Els also touched on the impact of the youngsters on the Tour and 20-year-old phenom Jordan Spieth in particular.

“[I’m] quite blown away by what he’s done,” said Els. “You know, comfortably Top-10 in the world. Just an amazing start to the career. … He’s cocky enough that he knows he’s good, but he doesn’t think that he knows everything. He’s ready to learn still. But I like his competitiveness.”

Els and Spieth share something of a bond as they both have close family who are on the autism spectrum. Spieth’s sister and Els‘ son are both living with the disability. In 2009 after his son Ben was diagnosed, Els established the Els for Autism Foundation designed to aid those on the autism spectrum.

“Yes, we have spoken,” said Els when asked if he and Spieth had ever discussed the topic. “I’ve played with him quite a few times and we’ve spoken about his family and how they have coped with their situation and how they have moved forward. We’ve shared some really funny kind of stories, because autistic kids are so special, and the way they handle life is quite special.”

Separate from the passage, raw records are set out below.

(* ===== verification/Delivery.v ===== *)
(** * Delivery to the event sink (crates/dbx-rs-daemon/src/worker.rs)

    A ready segment is read back, sent in batches and only then marked delivered; the
    backlog of batch inputs is delivered and compacted segment by segment. *)

From S2P Require Export Daemon.

Local Open Scope N_scope.
Local Open Scope dbx_scope.

Record DeliveryLimits := mkDeliveryLimits { max_events : N; max_bytes : N }.

Abbreviation ReplayFences := (gmap InputKey SpoolModel.Fingerprint).

(** ** Errors *)
Definition delivery_cancelled : DaemonError :=
  DaemonError_new "DBX-RS-WORKER-0013" "cancelled" "hec_delivery" true false.
Definition accounting_error : DaemonError :=
  DaemonError_new "DBX-RS-WORKER-0003" "internal" "spool_accounting" true false.
Definition replay_input_missing : DaemonError :=
  DaemonError_new "DBX-RS-WORKER-0008" "configuration" "spool_replay_fence" false true.
Definition replay_fingerprint_mismatch : DaemonError :=
  DaemonError_new "DBX-RS-WORKER-0009" "configuration" "spool_replay_fence" false true.
Definition delivery_unavailable : DaemonError :=
  DaemonError_new "DBX-RS-WORKER-0010" "configuration" "spool_replay" false true.
Definition event_too_large : DaemonError :=
  DaemonError_new "DBX-RS-WORKER-0005" "configuration" "hec_delivery" false true.

Definition ensure_delivery_active : task () :=
  cancelled ← poll_cancelled;
  reject delivery_cancelled when (cancelled = true);;
  mret tt.

Definition NEWLINE : byte := x0a.

Section Delivery.
Context `{Sha256, Crypto, HecJson}.

(** Sending the open batch; the rows delivered so far. *)
Definition send_open_batch (hec : HecClient) (batch : list byte) (batch_events delivered_rows : N) : task N :=
  _ ← ensure_delivery_active;
  _ ← send_batch hec batch;
  _ ← ensure_delivery_active;
  st_lift (ok_or accounting_error (checked_add delivered_rows batch_events)).

(** [for event in spool.reader(ready)?], one call of the iterator per entry; the batch,
    its number of events and the delivered rows at the end. *)
Fixpoint deliver_events (calls : nat) (hec : HecClient) (limits : DeliveryLimits) (reader : SegmentReader)
    (batch : list byte) (batch_events delivered_rows : N) : task (option (list byte * N * N)) :=
  match calls with
  | O => mret None
  | S calls =>
      match SegmentReader_next reader with
      | (_, None) => mret (Some (batch, batch_events, delivered_rows))
      | (reader, Some item) =>
          _ ← ensure_delivery_active;
          event ← st_lift (map_err from_spool_error item);
          reject event_too_large when (max_bytes limits < lengthN event);;
          let separator_bytes := if decide (batch = []) then 0 else 1 in
          let next_bytes := saturating_add (saturating_add (lengthN batch) separator_bytes) (lengthN event) in
          '(batch, batch_events, delivered_rows) ←
            (if decide (batch_events = max_events limits ∨ max_bytes limits < next_bytes)
             then rows ← send_open_batch hec batch batch_events delivered_rows; mret ([], 0, rows)
             else mret (batch, batch_events, delivered_rows));
          let batch := if decide (batch = []) then batch else batch ++ [NEWLINE] in
          deliver_events calls hec limits reader (batch ++ event) (batch_events + 1) delivered_rows
      end
  end.

(** The iterator consumes bytes with every event, so one call per unread byte is enough
    ([deliver_events_run]). *)
Definition reader_calls (reader : SegmentReader) : nat := S (length (unread (dec_reader (reader_decoder reader)))).

Definition deliver_ready_segment_sync (spool : Spool) (ready : ReadySegment) (hec : HecClient)
    (limits : DeliveryLimits) : task DeliveredSegment :=
  segment_reader ← from_spool (reader spool ready);
  rest ← deliver_events (reader_calls segment_reader) hec limits segment_reader [] 0 0;
  match rest with
  | None => mthrow accounting_error
  | Some (batch, batch_events, delivered_rows) =>
      delivered_rows ← (if decide (batch = []) then mret delivered_rows
                        else send_open_batch hec batch batch_events delivered_rows);
      reject accounting_error when (delivered_rows ≠ event_count (ready_summary ready));;
      _ ← ensure_delivery_active;
      from_spool (mark_delivered spool ready)
  end.

(** ** The backlog of batch inputs *)

Definition validate_replay_header (header : SegmentHeader) (replay_fences : ReplayFences)
    (rising_inputs : gset InputKey) : result DaemonError () :=
  match replay_fences !! input_key header with
  | Some active_fingerprint =>
      reject replay_fingerprint_mismatch when (active_fingerprint ≠ header_fingerprint header);;
      mret tt
  | None =>
      if decide (input_key header ∈ rising_inputs) then mret tt else mthrow replay_input_missing
  end.

Fixpoint validate_replay_fences (ready : list ReadySegment) (replay_fences : ReplayFences)
    (rising_inputs : gset InputKey) : result DaemonError () :=
  match ready with
  | [] => mret tt
  | segment :: ready =>
      _ ← validate_replay_header (ready_header segment) replay_fences rising_inputs;
      validate_replay_fences ready replay_fences rising_inputs
  end.

(** Acknowledged segments of batch inputs are compacted first. *)
Fixpoint compact_acknowledged (spool : Spool) (delivered : list DeliveredSegment) (rising_inputs : gset InputKey)
    : task () :=
  match delivered with
  | [] => mret tt
  | segment :: delivered =>
      if decide (input_key (delivered_header segment) ∈ rising_inputs)
      then compact_acknowledged spool delivered rising_inputs
      else
        reject replay_input_missing when (as_bytes (delivered_recovery_metadata segment) ≠ []);;
        _ ← from_spool (compact_delivered spool segment);
        compact_acknowledged spool delivered rising_inputs
  end.

Fixpoint drain_segments (spool : Spool) (hec : HecClient) (limits : DeliveryLimits) (ready : list ReadySegment)
    (delivered_rows : N) : task N :=
  match ready with
  | [] => mret delivered_rows
  | segment :: ready =>
      _ ← ensure_delivery_active;
      let rows := event_count (ready_summary segment) in
      delivered ← deliver_ready_segment_sync spool segment hec limits;
      _ ← from_spool (compact_delivered spool delivered);
      delivered_rows ← st_lift (ok_or accounting_error (checked_add delivered_rows rows));
      drain_segments spool hec limits ready delivered_rows
  end.

Definition drain_ready_segments_sync (spool : Spool) (hec : option HecClient) (limits : DeliveryLimits)
    (replay_fences : ReplayFences) (rising_inputs : gset InputKey) : task N :=
  delivered ← from_spool (list_delivered spool);
  ready ← from_spool (list_ready spool);
  _ ← st_lift (validate_replay_fences ready replay_fences rising_inputs);
  _ ← compact_acknowledged spool delivered rising_inputs;
  let ready := filter (λ segment, is_Some (replay_fences !! input_key (ready_header segment))) ready in
  match ready with
  | [] => mret 0
  | _ =>
      hec ← st_lift (ok_or delivery_unavailable hec);
      drain_segments spool hec limits ready 0
  end.
End Delivery.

While Els admitted that he and his peers are something of an old guard in the world of professional golf, he stressed that it was still his passion and he still has a thing or two to show us.

“They are definitely not shy,” Els said with a laugh referring to the younger golfers on the Tour. “As I said they are cocky enough to know they are good. But we like to teach them some stuff every now and again that they haven’t seen. We needle each other and it’s great fun. That’s the way I grew up. That cycle will continue, and that’s one of the great things in golf.”